EOS announced a new, large metal 3D printer, the EOS M 300-4.
EOS is well-known for their popular LPBF systems, and in particular the large metal M-series units. The latest entry in that series is the new EOS M 300-4.
As is customary with EOS, it’s possible to learn a little bit about the machine from its name. The “M” indicates it’s a metal 3D printer, and the “300” hints at the machine’s build volume: 300 x 300 x 400 mm. This is quite generous and able to handle most moderately sized metal objects, or collections of smaller objects.
The “-4” refers to the number of lasers in the systems, which is four. Each laser brings 1kW of energy to the build chamber, and they operate in parallel to shorten print durations.
Four parallel lasers do not necessarily imply the machine is four times faster, but it’s close. EOS indicates the build capacity of the EOS M 300-4 is up to an amazing 555 cubic centimeters of material each hour, with layer sizes as small as 0.08mm. That’s equivalent to a solid metal cube over 80mm on each side.
The material choice for the machine is quite interesting, although only two are supported at launch.

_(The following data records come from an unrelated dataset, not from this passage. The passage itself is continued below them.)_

(** C10: on a collection whose usernames are distinct, a lookup of the
    username of a stored record replies 200 with that record, its stored
    password field included; and on any collection the lookup replies
    404 exactly when no record has the username. *)
Theorem C10_get_user (next : gin.Step) (r : gin.Request) (w : World) :
  NoDup (usernames (users w)) ->
  (forall doc, In doc (users w) ->
     gin.Param (gin.reset r) "username" = models.Username doc ->
     responds (GetUserHandler next (gin.reset r) w) http.StatusOK
              (OfUser (models.mkUser (models.Username doc)
                         (models.Password doc))) w)
  /\ (responds (GetUserHandler next (gin.reset r) w) http.StatusNotFound
               (H_error (Literal "User not found!")) w
      <-> ~ In (gin.Param (gin.reset r) "username") (usernames (users w))).
Proof.
  intros Hnd. split; [|split].
  - intros doc Hin Hp. eexists. split.
    + unfold GetUserHandler. rewrite Hp.
      rewrite (FindOne_unique _ _ Hnd Hin). reflexivity.
    + destruct doc. reflexivity.
  - intros [c' [Hrun Hreply]] Hin.
    destruct (GetUser_present next (gin.reset r) w Hin)
      as [doc [_ [_ E]]].
    rewrite E in Hrun. injection Hrun as <-. discriminate Hreply.
  - intros Hnot. eexists. split.
    + apply GetUser_absent. exact Hnot.
    + reflexivity.
Qed.

Lemma C10_witness :
  responds
    (GetUserHandler stop (gin.reset (lookup "alice")) (world_at alice_store 0))
    http.StatusOK
    (OfUser (models.mkUser "alice" (password_field sha256.New "pw1")))
    (world_at alice_store 0).
Proof.
  refine (proj1 (C10_get_user stop (lookup "alice") (world_at alice_store 0) _)
            (models.mkUser "alice" (password_field sha256.New "pw1")) _ _).
  - simpl. constructor; [intros [] | constructor].
  - left. reflexivity.
  - reflexivity.
Defined.

(** C3, at the password pw1: sign-up stores, and sign-in looks up, the
    password bytes followed by the SHA-256 digest of the empty message,
    not the digest of the password; a record that holds the digest of the
    password is not matched by sign-in. *)
Theorem C3_password_field_at_pw1 :
  let stored := password_field sha256.New "pw1" in
  let digest := string_of_list_byte (sha256.Sum256 (list_byte_of_string "pw1")) in
  option_map (fun cw => users (snd cw))
    (SignUpHandler stop (gin.reset (credentials "alice" "pw1")) (world_at [] 0))
  = Some [models.mkUser "alice" stored]
  /\ list_byte_of_string stored
     = list_byte_of_string "pw1" ++ sha256.Sum256 []
  /\ hex (list_byte_of_string stored)
     = "707731e3b0c44298fc1c149afbf4c8996fb92427ae41e4649b934ca495991b7852b855"
  /\ hex (list_byte_of_string digest)
     = "c592df4a86933b92addc9842402ddf198c638ea9be58916ee6e3734e1e3152f8"
  /\ option_map (fun cw => reply (fst cw))
       (SignInHandler plain_marshal stop (gin.reset (credentials "alice" "pw1"))
          (world_at [models.mkUser "alice" digest] 0))
     = Some (Some http.StatusUnauthorized,
             [H_error (Literal "Invalid username or password")]).
Proof.
  split; [vm_compute; reflexivity|].
  split; [apply password_field_New|].
  split; [vm_compute; reflexivity|].
  split; vm_compute; reflexivity.
Qed.

(** ** Parsing as the handlers do it *)

(** A token whose third segment does not decode is parsed like a
    three-segment HS256 token with a wrong signature, with the decoder's
    error in place of the signing method's. *)
Lemma ParseWithClaims_BadSignature (w : World) (payload dest : Claims)
    (signed : list byte) (err : jwt.error) :
  let t := jwt.BadSignature payload signed err in
  let now := time.ToUnix (clock w (ticks w)) in
  jwt.ParseWithClaims t dest (keyFunc w) w
  = ((Some (jwt.mkToken (Some t) payload [] false),
      Some (jwt.set_error (jwt.check_at (StandardClaims payload) now) err
              jwt.ValidationErrorSignatureInvalid)),
     tick w).
Proof.
  intros t now. unfold jwt.ParseWithClaims, keyFunc. simpl.
  unfold jwt.StandardClaims_Valid. simpl. fold now.
  unfold tick. simpl.
  rewrite valid_check_at.
  destruct (claims_ok (StandardClaims payload) now) eqn:Hc; simpl.
  - rewrite (check_at_ok _ _ Hc). reflexivity.
  - rewrite valid_set_error by discriminate. reflexivity.
Qed.

Lemma parse_error_None (w : World) (t : jwt.TokenString Claims) :
  parse_error w t = None ->
  exists payload signed sig,
    t = jwt.Compact payload signed sig
    /\ claims_ok (StandardClaims payload)
         (time.ToUnix (clock w (ticks w))) = true
    /\ sig = hmac.SumSHA256 (secret w) signed
    /\ jwt.ParseWithClaims t no_claims (keyFunc w) w
       = ((Some (jwt.mkToken (Some t) payload sig true), None), tick w).
Proof.
  unfold parse_error.
  destruct t as [raw|raw h64 err|raw [alg|]|payload signed err
                |payload signed sig];
    try (simpl; discriminate).
  { rewrite ParseWithClaims_BadSignature. simpl. discriminate. }
  rewrite ParseWithClaims_Compact.
  destruct (claims_ok _ _) eqn:Hc; simpl;
    destruct (hmac.Equal _ _) eqn:Hs; simpl; try discriminate.
  intros _. exists payload, signed, sig.
  repeat split; [exact Hc | apply Bytes_eqb_eq; exact Hs].
Qed.

Lemma parse_error_Some (w : World) (t : jwt.TokenString Claims)
    (e : jwt.ValidationError) :
  parse_error w t = Some e ->
  exists tkn,
    jwt.ParseWithClaims t no_claims (keyFunc w) w
    = ((tkn, Some e), after_parse w t)
    /\ nil_or_invalid tkn = true.
Proof.
  unfold parse_error, after_parse.
  destruct t as [raw|raw h64 err|raw [alg|]|payload signed err
                |payload signed sig];
    try (simpl; intros [= <-]; eexists; split; reflexivity).
  { rewrite ParseWithClaims_BadSignature. simpl. intros [= <-].
    eexists. split; reflexivity. }
  rewrite ParseWithClaims_Compact.
  destruct (claims_ok _ _ && hmac.Equal _ _); simpl; [discriminate|].
  intros [= <-]. eexists. split; reflexivity.
Qed.

(** Parsing changes nothing but the count of clock readings. *)
Lemma after_parse_users (w : World) (t : jwt.TokenString Claims) :
  users (after_parse w t) = users w
  /\ environ (after_parse w t) = environ w.
Proof.
  unfold after_parse.
  destruct t as [raw|raw h64 err|raw [alg|]|payload signed err
                |payload signed sig];
    try (split; reflexivity).
  { rewrite ParseWithClaims_BadSignature. split; reflexivity. }
  rewrite ParseWithClaims_Compact.
  destruct (claims_ok _ _ && hmac.Equal _ _); split; reflexivity.
Qed.

(** The errors of the parser on token strings that it cannot decode or
    verify. *)
Lemma parse_error_Undecodable (w : World) (raw : string) (header64 : bool)
    (err : jwt.error) :
  parse_error w (jwt.Undecodable raw header64 err)
  = Some (if header64 && jwt.has_bearer_prefix raw
          then jwt.mkValidationError None jwt.ValidationErrorMalformed
                 "tokenstring should not contain 'bearer '"
          else jwt.mkValidationError (Some err)
                 jwt.ValidationErrorMalformed EmptyString).
Proof. reflexivity. Qed.

Lemma parse_error_Unverifiable (w : World) (raw : string)
    (alg : option string) :
  parse_error w (jwt.Unverifiable raw alg)
  = Some (jwt.mkValidationError None jwt.ValidationErrorUnverifiable
            (match alg with
             | Some _ => "signing method (alg) is unavailable."
             | None => "signing method (alg) is unspecified."
             end)).
Proof. destruct alg; reflexivity. Qed.
(** * sql/uniques.cc: duplicate elimination with spill-to-disk runs

    A shallow embedding of [Unique] (the bounded tree, [flush], [get]) and of
    the cost estimator ([log2_n_fact], [get_merge_buffers_cost],
    [get_merge_many_buffs_cost], [Unique::get_use_cost]).

    Conventions.
    - Keys are opaque fixed-size records; only the comparator and the
      merge's own comparison look at them, so a key is a value of an
      abstract type [K] and the temp
      store is a sequence of keys whose byte position is
      [size * number of keys].
    - The C [double] arithmetic of the estimator is idealised as exact
      real arithmetic ([R]); [log] is [ln], [M_PI] is [PI], [M_E] is
      [exp 1] and [M_LN2] is [ln 2].
    - The failures of the environment (a failing [my_b_write], a failing
      allocation) are inputs of the operations. *)

From Stdlib Require Import ZArith List Bool Lia Sorted.
From Stdlib Require Import Reals Lra Zfloor.
Import ListNotations.

Local Open Scope Z_scope.

(** ** Machine integers *)

(** [uint] is 32 bits wide; a value converted to [uint] wraps. *)
Definition uint (x : Z) : Z := x mod 2 ^ 32.

(** Conversion of a [uint] to [int] (two's complement). *)
Definition int_of_uint (x : Z) : Z :=
  if uint x <? 2 ^ 31 then uint x else uint x - 2 ^ 32.

(** [ulong] arithmetic, 64 bits wide (LP64). *)
Definition ulong (x : Z) : Z := x mod 2 ^ 64.

(** [sizeof(uint)]: the stride of a [uint *]. *)
Definition sizeof_uint : Z := 4.

(** [MY_ALIGN(A, sizeof(double))]: round up to a multiple of 8. *)
Definition ALIGN_SIZE (a : Z) : Z := Z.land (a + 7) (Z.lnot 7).

(** The values the header macros have in the MySQL tree this file belongs
    to ([my_global.h], [sql_sort.h], [mysql_priv.h], [my_tree.h] on LP64).
    The development is parametric in them; these are used to instantiate
    it on concrete inputs. *)
Definition mysql_IO_SIZE : Z := 4096.
Definition mysql_MERGEBUFF : Z := 7.
Definition mysql_MERGEBUFF2 : Z := 15.
Definition mysql_TIME_FOR_COMPARE_ROWID : R := 10%R.
Definition mysql_DISK_SEEK_BASE_COST : R := (1 / 2)%R.
Definition mysql_sizeof_TREE_ELEMENT : Z := 24.

(** [ceil] of a double. *)
Definition ceil (x : R) : R := IZR (Zceil x).

Section Uniques.

(** ** Keys and the comparator *)

(** The key type and the caller's [qsort_cmp2] (the fixed argument is
    part of the function). *)
Variable K : Type.
Variable cmp : K -> K -> Z.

One material is AlSi10Mg, a popular aluminum alloy used in aerospace and automotive industries for parts with thin walls and complex geometeries.
The other material is copper! That and copper alloys.
Copper is quite an unusual material for a LPBF 3D printer as it is quite challenging to print. The copper material has two difficulties: it’s reflective, which can bounce energy around the build chamber in negative ways; and it’s thermally conductive, which allows heat to creep through the print.
For many years copper was a material that simply could not be printed easily on a LPBF device, but here it seems that EOS has designed the EOS M 300-4 to be able to handle the unusual properties of copper and copper alloys.
EOS explained the material choice will broaden in the future:
“At launch, the EOS M 300-4 1kW is ideal for applications in aviation, energy, government and defense; and mobility/transportation industries that leverage AlSi10Mg, copper and copper alloys. During 2024, the system material portfolio will be expanded according to customer demand.”
Pricing was not published for this machine, but EOS explained that it has the “best cost-per-volume” for the aluminum alloy on the market.
The machine is set to be shipped some time this coming February.